Say we are training an LLM or any other DL model. Sometimes we just have this feeling that training is too slow. We didn’t pay for our GPUs to sit idle. We want to use them as efficiently as possible. How can we speed things up? What is the best performance we can aim for?
Properly benchmarking code is a challenge of its own. In one of theprevious articles, we’ve discussed how to do this correctly and what pitfalls are hidden in benchmarking: CPU overhead, L2 cache, etc. Go check that post out if you haven't already! But let’s imagine we have a properly set-up benchmark which shows that the matmul kernel takes 1ms. Is this bad or good? Today, we’re going to learn how to answer these kinds of questions and understand how far we are from hitting the hardware limits.
Three pillars of any GPU code
There are three main components that contribute to the overall kernel time:
- Memory access time. For example, reading an input tensor from (or writing to) large and slow HBM has its cost.
- Compute time. For instance, matrix multiplication primarily relies on Tensor Cores, and they have their own hardware limits, capping the gemm performance depending on the GPU generation.
- Overhead. Any overhead, really. Kernel scheduling is not free, it takes ~10 microseconds to launch even the smallest kernel, and there’s also the CPU overhead that appears when the GPU kernel is “smaller” than the CPU work associated with its launch.
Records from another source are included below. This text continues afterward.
Lemma DecodeTwoBytes_more m p b0 b1 :
  byte_at m p = b0 -> byte_at m (p + 1) = b1 -> 128 <= b0 < 256 -> is_byte b1 ->
  DecodeTwoBytes m p = (2 * (b0 mod 128 + 128 * b1), p + 2).
Proof.
  intros E0 E1 Hb Hb1. unfold DecodeTwoBytes. rewrite (load2 m p b0 b1) by done. unfold is_byte in Hb1.
  assert (Ex : u32 (wrapS 8 (b0 + 256 * b1)) = 2 ^ 32 - 256 + b0).
  { assert (wrapS 8 (b0 + 256 * b1) = b0 - 256) as ->.
    { unfold wrapS. change (2 ^ (8 - 1)) with 128. change (2 ^ 8) with 256.
      replace (b0 + 256 * b1 + 128) with (b0 - 128 + (b1 + 1) * 256) by lia.
      rewrite Z_mod_plus_full, Z.mod_small; lia. }
    unfold wrapU. symmetry. apply (Z.mod_unique_pos _ _ (-1)); lia. }
  rewrite Ex.
  assert (El : Z.land (b0 + 256 * b1) (2 ^ 32 - 256 + b0) = b0 + 256 * b1).
  { replace (2 ^ 32 - 256 + b0) with (b0 + 256 * (2 ^ 24 - 1)) by lia.
    assert (Hsplit : forall y, 0 <= y -> forall i, 0 <= i ->
      Z.testbit (b0 + 256 * y) i = if i <? 8 then Z.testbit b0 i else Z.testbit y (i - 8)).
    { intros y Hy i Hi. destruct (Z.ltb_spec i 8).
      - rewrite <- (Z.mod_pow2_bits_low (b0 + 256 * y) 8), <- (Z.mod_pow2_bits_low b0 8) by lia.
        change (2 ^ 8) with 256. by rewrite Z.mul_comm, Z_mod_plus_full.
      - replace y with ((b0 + 256 * y) / 2 ^ 8) at 2.
        + rewrite Z.div_pow2_bits by lia. f_equal. lia.
        + change (2 ^ 8) with 256. rewrite Z.mul_comm, Z.div_add, Z.div_small by lia. lia. }
    apply Z.bits_inj'. intros i Hi. rewrite Z.land_spec, !Hsplit by lia.
    destruct (Z.ltb_spec i 8); [by destruct (Z.testbit b0 i)|].
    destruct (Z.lt_ge_cases (i - 8) 24).
    - rewrite Z.sub_1_r, <- Z.ones_equiv, Z.ones_spec_low by lia. by rewrite andb_true_r.
    - rewrite (inU_testbit 8 b1) by (unfold inU; lia). done. }
  rewrite El. unfold wrapU.
  assert (Em : (b0 + 256 * b1 + (2 ^ 32 - 256 + b0)) mod 2 ^ 32 = 2 * (b0 mod 128 + 128 * b1)).
  { assert (b0 mod 128 = b0 - 128) as -> by (symmetry; apply (Z.mod_unique_pos _ _ 1); lia).
    symmetry. apply (Z.mod_unique_pos _ _ 1); lia. }
  rewrite Em. pose proof (Z.mod_pos_bound b0 128 ltac:(lia)).
  destruct (Z.ltb_spec (2 * (b0 mod 128 + 128 * b1)) (2 ^ 32 - 256 + b0)); [done|lia].
Qed.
Good news: memory and compute are pretty easy to estimate. While overhead can dominate short benchmarks or micro-kernels, across all training steps it is usually amortized, and for our roofline-style reasoning we can focus on memory and compute without leaving anything interesting on the table.
GPU model
Any modern GPU is a collection of compute cores that are connected to a memory unit. For the purpose of this article, let’s focus on H100 SXM.
Compute cores are called Streaming Multiprocessors (SMs), and a single H100 has 132 of them. Each SM consists of 4 identical parts, called SM subpartitions. Each subpartition has a single Tensor Core (a dedicated matrix multiplication core), CUDA cores that do arithmetic operations, and 16k 32-bit registers (the local memory). Essentially, each SM is capable of executing instructions in parallel with other SMs. There are more complicated parts, but they are out of the scope of this article.
Each GPU is capable of running a specific number of FLOPs (floating point operations) per second, and thanks to Tensor Cores the number of FLOPs we can utilize is extremely high. Usually the number of FLOPs/s heavily depends on the data type we’re using: when multiplying FP8 matrices we can get twice as many FLOPs/s as when multiplying in BF16. For instance, on H100 the theoretical peak throughput is around 990 TFLOPs/s for BF16, where TFLOPs means tera = 10^12.
There’s also a memory hierarchy associated with a GPU. Specifically, the largest chunk of memory is called HBM (high-bandwidth memory), and when we hear that “H100 has 80GB of memory”, it’s the HBM size we are talking about. There are also L2 and L1 caches, which are both faster and smaller than HBM, that help reduce the memory load when delivering data from HBM to local memory of each SM - registers.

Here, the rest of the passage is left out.